> [What to do] Whenever "visited" appears in a line of the entries below, that line counts; give the total only.

> [Record excerpts]
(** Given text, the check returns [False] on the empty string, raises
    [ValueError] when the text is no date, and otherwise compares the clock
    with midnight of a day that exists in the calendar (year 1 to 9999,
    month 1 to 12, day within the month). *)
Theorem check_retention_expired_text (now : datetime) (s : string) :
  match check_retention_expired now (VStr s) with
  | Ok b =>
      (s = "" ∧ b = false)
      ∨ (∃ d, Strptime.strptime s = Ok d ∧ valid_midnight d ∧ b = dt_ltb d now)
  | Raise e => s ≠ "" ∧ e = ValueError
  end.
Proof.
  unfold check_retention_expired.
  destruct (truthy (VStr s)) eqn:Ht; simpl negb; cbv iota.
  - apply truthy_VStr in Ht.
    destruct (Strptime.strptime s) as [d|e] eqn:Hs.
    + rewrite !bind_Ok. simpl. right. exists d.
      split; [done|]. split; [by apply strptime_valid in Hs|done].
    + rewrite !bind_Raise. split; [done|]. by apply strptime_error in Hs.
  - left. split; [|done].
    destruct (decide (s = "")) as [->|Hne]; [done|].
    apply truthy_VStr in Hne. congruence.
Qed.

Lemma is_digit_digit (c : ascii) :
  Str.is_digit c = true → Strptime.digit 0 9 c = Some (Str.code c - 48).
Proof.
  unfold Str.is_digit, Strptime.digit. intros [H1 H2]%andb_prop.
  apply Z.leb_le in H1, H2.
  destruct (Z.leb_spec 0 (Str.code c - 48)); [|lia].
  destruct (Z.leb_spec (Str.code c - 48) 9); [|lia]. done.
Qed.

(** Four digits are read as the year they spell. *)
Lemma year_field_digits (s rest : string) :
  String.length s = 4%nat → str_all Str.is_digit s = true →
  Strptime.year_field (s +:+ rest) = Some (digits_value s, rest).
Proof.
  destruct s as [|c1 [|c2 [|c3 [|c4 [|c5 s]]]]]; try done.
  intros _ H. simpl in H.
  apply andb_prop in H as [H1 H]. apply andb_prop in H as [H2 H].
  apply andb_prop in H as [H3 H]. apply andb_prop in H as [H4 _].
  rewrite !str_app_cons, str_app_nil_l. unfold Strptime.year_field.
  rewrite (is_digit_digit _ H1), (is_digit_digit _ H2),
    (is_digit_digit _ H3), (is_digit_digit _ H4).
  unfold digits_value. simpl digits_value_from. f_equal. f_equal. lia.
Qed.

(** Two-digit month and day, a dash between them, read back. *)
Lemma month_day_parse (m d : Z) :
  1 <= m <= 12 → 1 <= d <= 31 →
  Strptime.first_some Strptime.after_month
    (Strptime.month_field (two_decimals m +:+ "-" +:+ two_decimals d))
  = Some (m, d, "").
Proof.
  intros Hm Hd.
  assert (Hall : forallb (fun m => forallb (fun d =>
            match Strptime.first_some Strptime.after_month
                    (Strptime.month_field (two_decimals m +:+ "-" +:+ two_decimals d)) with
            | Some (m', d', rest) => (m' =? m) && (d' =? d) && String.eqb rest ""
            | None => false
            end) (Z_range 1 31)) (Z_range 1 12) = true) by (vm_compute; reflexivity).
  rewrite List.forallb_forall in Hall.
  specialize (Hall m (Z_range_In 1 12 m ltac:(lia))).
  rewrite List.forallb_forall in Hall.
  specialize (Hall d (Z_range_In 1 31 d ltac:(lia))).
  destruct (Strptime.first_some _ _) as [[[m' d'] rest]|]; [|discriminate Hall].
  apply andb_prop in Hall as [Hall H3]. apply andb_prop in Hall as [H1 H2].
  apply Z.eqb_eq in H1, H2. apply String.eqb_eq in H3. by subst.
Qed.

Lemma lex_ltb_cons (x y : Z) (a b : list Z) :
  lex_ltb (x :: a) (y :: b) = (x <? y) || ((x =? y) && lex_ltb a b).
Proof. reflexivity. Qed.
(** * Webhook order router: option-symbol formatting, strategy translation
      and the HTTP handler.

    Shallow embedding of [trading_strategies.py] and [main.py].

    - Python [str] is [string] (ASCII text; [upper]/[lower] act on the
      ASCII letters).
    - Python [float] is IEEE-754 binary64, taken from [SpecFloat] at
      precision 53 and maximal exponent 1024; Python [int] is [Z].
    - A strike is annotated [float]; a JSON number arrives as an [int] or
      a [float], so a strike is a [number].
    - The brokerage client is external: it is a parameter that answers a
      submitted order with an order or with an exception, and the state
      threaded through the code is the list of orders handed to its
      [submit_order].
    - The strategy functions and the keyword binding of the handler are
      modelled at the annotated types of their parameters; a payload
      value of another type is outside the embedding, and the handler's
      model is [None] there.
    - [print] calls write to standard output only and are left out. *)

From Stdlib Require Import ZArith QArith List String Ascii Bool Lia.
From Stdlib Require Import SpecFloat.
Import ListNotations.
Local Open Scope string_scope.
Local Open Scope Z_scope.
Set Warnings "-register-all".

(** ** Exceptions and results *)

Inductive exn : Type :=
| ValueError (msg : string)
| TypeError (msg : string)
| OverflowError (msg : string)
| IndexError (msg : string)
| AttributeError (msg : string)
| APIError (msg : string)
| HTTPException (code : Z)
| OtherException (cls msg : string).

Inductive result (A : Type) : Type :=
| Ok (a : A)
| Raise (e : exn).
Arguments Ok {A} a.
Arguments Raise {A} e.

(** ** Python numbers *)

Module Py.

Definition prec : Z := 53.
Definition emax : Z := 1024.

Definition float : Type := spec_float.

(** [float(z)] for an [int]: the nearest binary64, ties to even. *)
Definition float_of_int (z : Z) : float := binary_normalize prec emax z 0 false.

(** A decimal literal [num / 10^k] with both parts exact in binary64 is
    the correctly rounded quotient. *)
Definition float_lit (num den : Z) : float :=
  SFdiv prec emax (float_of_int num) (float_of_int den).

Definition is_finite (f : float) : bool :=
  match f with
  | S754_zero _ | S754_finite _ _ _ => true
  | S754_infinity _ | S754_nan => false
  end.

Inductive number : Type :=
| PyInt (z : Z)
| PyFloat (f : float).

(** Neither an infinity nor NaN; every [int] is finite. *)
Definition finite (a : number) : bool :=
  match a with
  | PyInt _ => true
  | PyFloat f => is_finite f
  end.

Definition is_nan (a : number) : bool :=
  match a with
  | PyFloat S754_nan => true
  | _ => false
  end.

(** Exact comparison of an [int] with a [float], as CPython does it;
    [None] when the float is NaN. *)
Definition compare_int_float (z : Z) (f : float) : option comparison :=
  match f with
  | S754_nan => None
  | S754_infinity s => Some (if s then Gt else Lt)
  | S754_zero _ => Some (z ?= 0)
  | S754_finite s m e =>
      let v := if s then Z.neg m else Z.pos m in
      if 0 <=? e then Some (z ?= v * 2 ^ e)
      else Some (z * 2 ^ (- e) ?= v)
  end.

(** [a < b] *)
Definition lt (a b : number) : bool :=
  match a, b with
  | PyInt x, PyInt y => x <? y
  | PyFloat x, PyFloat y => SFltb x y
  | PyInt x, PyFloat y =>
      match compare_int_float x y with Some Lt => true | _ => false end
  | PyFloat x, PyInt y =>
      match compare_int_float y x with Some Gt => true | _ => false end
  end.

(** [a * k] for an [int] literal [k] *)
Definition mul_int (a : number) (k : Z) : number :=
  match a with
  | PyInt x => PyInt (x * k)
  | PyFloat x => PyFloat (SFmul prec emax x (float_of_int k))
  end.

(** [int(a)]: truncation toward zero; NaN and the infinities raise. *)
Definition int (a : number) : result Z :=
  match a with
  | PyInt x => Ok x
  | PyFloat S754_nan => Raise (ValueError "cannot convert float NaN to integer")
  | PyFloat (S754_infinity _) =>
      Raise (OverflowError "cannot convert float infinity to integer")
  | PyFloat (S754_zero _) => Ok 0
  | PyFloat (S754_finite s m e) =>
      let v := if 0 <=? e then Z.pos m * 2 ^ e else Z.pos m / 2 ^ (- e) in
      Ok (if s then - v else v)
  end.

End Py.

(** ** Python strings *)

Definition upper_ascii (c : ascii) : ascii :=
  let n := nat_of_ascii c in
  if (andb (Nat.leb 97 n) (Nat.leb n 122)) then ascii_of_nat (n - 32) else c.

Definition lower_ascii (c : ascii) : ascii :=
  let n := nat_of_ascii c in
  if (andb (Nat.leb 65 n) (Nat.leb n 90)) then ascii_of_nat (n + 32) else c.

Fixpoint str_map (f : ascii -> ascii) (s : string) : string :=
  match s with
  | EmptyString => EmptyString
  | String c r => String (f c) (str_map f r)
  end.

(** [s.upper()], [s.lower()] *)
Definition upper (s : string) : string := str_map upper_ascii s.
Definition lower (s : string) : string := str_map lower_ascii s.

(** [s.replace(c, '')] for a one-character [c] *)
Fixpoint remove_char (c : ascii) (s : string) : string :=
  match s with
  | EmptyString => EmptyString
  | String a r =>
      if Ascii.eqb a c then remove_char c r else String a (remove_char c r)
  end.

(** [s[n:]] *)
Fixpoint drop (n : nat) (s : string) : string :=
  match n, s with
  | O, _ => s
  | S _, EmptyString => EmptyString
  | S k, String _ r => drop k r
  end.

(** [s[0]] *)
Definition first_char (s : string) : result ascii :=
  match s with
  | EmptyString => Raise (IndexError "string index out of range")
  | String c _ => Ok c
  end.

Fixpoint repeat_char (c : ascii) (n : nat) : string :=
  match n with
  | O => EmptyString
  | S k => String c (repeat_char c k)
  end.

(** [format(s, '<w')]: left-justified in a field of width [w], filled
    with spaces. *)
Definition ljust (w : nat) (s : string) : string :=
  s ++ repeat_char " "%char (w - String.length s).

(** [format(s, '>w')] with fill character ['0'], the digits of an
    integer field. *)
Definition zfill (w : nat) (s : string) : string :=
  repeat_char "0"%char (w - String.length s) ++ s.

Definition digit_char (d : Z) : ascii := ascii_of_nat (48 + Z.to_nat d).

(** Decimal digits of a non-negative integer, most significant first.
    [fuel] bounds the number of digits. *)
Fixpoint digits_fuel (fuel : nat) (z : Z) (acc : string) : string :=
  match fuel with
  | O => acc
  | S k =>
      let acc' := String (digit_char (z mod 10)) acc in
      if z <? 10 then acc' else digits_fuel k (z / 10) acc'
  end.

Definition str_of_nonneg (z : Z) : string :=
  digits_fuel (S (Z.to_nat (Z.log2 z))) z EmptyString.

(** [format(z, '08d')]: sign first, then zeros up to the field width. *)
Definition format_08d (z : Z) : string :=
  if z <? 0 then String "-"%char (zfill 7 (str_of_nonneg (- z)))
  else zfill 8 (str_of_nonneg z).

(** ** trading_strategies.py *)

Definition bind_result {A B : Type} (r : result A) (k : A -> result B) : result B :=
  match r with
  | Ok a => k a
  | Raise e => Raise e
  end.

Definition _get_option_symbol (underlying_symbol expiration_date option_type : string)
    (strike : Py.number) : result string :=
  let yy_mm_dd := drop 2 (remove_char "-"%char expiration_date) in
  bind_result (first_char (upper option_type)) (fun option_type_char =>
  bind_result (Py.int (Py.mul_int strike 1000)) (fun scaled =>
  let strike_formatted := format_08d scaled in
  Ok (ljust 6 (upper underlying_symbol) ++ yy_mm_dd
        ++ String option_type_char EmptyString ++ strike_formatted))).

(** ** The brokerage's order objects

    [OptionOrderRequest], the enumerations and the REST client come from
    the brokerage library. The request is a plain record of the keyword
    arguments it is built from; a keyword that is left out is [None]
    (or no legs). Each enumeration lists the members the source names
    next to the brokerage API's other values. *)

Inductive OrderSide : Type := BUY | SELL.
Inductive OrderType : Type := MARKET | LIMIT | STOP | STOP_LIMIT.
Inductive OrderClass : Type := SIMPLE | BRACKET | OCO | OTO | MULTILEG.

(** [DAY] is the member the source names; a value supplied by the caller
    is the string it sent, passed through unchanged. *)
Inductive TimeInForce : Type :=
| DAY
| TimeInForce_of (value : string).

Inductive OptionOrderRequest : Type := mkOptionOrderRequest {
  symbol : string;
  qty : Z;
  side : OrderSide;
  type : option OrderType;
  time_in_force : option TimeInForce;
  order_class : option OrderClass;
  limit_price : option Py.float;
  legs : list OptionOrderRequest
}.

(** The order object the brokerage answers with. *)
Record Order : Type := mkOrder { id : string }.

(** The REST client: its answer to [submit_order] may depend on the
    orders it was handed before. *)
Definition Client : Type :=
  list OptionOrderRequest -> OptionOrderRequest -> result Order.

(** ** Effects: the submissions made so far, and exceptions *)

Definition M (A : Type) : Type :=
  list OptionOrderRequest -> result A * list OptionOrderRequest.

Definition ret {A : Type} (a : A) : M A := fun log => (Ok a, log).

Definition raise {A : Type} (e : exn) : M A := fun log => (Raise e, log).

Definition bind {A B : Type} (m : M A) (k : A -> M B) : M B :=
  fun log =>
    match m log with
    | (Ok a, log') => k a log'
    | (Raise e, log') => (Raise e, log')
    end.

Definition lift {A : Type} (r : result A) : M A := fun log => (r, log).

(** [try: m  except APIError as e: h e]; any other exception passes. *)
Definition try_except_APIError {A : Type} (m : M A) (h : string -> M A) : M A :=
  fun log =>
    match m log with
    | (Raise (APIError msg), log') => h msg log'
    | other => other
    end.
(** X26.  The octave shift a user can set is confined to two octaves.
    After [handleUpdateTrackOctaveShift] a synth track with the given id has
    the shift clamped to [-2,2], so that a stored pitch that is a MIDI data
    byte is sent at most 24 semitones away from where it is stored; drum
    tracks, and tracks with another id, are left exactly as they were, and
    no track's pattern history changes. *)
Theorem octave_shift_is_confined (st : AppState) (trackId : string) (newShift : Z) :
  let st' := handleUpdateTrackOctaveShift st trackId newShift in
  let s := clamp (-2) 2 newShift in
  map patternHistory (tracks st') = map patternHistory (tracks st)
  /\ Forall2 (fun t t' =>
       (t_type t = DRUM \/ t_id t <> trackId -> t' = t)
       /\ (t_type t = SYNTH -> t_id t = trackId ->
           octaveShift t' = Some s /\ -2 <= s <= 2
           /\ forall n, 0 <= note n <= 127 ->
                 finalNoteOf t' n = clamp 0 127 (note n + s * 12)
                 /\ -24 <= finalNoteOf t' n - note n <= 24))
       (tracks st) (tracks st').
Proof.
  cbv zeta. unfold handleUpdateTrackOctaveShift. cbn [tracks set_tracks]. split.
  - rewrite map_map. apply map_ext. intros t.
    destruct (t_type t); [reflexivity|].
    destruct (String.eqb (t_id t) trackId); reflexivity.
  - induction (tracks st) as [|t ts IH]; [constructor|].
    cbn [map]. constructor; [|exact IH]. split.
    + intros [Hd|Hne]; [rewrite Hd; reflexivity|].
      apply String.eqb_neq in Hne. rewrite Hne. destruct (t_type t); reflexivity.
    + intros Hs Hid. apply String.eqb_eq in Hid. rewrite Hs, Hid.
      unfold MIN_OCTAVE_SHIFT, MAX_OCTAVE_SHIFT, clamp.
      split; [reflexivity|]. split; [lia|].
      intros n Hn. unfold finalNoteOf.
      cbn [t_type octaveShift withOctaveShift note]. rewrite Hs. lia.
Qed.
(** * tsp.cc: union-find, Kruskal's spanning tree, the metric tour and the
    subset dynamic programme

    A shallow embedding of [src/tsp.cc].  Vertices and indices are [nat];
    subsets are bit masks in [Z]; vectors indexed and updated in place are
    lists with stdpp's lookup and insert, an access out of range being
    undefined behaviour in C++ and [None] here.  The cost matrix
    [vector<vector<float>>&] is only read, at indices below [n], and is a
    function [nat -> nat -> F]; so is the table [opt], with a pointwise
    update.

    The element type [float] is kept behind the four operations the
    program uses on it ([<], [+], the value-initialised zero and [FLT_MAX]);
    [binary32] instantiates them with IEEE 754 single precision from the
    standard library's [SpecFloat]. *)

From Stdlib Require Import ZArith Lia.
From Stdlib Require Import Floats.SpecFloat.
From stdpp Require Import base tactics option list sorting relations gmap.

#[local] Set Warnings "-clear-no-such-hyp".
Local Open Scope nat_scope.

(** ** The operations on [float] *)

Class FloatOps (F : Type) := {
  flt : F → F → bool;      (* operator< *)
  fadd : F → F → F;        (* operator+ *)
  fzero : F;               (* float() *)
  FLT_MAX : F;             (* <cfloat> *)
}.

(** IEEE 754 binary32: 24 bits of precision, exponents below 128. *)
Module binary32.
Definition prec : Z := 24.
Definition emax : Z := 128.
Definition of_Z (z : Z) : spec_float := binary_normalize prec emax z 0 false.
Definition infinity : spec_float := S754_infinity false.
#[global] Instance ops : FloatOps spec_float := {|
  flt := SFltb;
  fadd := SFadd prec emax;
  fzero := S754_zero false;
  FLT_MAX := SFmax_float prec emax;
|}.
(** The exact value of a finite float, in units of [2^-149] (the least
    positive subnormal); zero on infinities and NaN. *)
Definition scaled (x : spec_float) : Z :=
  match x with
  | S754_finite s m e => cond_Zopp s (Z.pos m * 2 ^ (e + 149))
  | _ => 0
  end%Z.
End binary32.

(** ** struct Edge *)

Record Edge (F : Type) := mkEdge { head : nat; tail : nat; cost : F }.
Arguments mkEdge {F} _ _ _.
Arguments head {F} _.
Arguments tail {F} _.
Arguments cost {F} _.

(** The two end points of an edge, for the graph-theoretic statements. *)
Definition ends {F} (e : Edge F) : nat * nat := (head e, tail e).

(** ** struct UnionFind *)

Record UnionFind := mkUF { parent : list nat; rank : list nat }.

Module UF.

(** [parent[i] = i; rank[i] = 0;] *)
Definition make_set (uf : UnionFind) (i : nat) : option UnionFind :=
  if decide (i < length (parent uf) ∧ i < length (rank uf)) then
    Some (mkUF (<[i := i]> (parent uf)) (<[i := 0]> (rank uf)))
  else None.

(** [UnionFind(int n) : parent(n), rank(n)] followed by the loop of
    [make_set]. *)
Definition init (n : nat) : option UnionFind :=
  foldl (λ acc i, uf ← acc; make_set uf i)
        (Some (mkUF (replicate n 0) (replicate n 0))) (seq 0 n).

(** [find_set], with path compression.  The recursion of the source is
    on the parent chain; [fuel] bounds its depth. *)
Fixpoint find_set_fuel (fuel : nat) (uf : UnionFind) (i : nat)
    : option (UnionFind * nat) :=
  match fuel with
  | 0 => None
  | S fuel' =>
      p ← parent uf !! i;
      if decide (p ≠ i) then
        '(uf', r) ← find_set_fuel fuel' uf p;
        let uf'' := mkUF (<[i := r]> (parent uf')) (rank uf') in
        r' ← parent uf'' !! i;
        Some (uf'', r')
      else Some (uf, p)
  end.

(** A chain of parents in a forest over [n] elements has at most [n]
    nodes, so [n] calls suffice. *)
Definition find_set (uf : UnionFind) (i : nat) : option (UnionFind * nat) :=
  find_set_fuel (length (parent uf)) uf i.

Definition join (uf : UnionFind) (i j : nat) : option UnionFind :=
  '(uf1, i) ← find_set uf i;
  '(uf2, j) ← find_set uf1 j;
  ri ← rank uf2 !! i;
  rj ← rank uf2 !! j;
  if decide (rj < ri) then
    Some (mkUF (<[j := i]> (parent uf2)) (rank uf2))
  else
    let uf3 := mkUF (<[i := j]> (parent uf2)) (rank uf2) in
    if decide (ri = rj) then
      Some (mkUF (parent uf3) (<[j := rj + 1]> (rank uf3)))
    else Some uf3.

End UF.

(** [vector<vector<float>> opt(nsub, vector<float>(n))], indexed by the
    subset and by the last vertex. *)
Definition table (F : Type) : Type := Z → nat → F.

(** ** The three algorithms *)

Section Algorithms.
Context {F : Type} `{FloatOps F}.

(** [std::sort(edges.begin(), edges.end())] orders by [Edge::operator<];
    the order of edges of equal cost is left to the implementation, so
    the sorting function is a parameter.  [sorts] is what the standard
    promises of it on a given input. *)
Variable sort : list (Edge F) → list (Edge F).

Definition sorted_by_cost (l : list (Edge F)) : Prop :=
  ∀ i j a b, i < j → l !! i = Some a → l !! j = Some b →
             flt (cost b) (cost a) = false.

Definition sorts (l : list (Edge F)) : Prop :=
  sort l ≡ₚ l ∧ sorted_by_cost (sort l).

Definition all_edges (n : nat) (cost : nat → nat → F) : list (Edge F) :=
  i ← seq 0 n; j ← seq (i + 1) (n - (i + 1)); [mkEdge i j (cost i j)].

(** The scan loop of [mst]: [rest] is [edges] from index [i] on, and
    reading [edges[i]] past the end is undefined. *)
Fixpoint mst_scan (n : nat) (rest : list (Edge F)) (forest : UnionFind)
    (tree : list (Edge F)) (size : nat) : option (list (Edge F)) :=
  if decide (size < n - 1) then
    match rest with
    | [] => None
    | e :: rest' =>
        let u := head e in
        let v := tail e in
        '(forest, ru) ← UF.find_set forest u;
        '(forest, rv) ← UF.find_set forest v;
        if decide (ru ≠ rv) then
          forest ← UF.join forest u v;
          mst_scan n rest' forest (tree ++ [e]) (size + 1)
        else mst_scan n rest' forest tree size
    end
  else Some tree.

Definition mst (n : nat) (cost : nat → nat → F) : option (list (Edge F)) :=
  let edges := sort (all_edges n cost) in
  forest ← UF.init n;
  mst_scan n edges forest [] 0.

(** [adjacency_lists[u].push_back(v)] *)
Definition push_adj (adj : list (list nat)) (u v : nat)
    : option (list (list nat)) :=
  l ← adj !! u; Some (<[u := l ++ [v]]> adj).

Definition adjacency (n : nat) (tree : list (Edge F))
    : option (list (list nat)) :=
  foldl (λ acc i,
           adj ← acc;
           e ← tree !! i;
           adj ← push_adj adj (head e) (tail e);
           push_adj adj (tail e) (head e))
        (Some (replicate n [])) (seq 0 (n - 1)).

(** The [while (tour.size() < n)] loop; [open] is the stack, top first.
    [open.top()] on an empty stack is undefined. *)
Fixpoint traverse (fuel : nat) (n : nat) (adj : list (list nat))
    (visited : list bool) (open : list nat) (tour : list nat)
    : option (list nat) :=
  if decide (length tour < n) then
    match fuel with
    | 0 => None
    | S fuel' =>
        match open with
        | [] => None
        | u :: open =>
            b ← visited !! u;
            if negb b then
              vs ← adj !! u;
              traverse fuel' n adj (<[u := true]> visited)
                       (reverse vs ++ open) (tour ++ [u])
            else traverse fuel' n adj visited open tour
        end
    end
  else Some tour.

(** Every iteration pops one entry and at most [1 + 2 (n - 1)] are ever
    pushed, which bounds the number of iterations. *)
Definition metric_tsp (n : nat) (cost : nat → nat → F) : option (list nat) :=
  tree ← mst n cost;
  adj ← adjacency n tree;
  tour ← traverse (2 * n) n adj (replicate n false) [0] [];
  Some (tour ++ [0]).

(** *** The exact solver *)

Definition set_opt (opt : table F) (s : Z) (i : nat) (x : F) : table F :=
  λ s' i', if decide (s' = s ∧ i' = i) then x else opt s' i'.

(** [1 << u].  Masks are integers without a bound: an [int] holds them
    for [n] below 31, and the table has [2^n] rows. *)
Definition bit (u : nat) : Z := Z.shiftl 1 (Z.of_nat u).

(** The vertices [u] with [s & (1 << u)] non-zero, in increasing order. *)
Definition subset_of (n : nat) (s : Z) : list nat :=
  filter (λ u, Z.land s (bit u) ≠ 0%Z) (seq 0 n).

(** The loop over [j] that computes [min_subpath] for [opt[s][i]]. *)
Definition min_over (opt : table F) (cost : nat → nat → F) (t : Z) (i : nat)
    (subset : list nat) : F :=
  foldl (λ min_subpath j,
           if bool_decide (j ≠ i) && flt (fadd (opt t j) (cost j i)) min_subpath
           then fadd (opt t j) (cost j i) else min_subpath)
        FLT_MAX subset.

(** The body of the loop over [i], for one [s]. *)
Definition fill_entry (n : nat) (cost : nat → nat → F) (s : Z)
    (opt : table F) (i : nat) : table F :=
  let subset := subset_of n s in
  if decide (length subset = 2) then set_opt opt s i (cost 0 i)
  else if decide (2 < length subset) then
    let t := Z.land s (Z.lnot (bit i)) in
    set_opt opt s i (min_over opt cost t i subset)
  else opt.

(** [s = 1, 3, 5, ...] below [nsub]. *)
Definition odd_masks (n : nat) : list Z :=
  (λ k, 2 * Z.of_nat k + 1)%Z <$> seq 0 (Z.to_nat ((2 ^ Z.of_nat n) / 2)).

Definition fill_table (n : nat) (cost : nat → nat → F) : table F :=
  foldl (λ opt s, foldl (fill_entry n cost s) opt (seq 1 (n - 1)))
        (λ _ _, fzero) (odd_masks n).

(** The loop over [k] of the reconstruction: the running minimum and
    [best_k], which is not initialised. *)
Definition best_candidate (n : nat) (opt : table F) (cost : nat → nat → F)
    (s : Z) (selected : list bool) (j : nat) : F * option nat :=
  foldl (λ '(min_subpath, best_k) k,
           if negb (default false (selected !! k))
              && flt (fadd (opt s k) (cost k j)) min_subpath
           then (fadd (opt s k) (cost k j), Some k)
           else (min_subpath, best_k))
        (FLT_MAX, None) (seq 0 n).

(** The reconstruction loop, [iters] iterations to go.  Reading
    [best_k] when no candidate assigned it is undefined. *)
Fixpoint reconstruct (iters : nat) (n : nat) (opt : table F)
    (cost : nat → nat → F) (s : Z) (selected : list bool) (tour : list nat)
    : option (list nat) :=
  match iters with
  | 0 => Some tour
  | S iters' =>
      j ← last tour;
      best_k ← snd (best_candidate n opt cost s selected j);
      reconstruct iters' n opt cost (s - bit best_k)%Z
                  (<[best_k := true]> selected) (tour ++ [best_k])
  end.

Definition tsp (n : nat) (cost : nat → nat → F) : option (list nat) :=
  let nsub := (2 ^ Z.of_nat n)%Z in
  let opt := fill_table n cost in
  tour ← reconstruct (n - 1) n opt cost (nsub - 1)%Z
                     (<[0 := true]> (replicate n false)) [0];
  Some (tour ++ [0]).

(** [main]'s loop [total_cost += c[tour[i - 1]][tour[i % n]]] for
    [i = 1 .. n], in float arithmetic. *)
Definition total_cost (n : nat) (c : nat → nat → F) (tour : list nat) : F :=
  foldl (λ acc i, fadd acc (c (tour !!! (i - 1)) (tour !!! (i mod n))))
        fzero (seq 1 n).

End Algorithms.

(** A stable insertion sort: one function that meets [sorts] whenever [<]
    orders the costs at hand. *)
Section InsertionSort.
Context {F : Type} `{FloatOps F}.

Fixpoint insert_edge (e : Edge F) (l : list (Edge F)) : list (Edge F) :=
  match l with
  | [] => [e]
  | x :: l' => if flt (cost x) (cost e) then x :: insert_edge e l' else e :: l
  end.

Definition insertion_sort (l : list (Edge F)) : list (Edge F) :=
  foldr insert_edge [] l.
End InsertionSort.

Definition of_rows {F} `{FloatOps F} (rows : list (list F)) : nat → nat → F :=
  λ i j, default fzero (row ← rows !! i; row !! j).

> [Task result] 4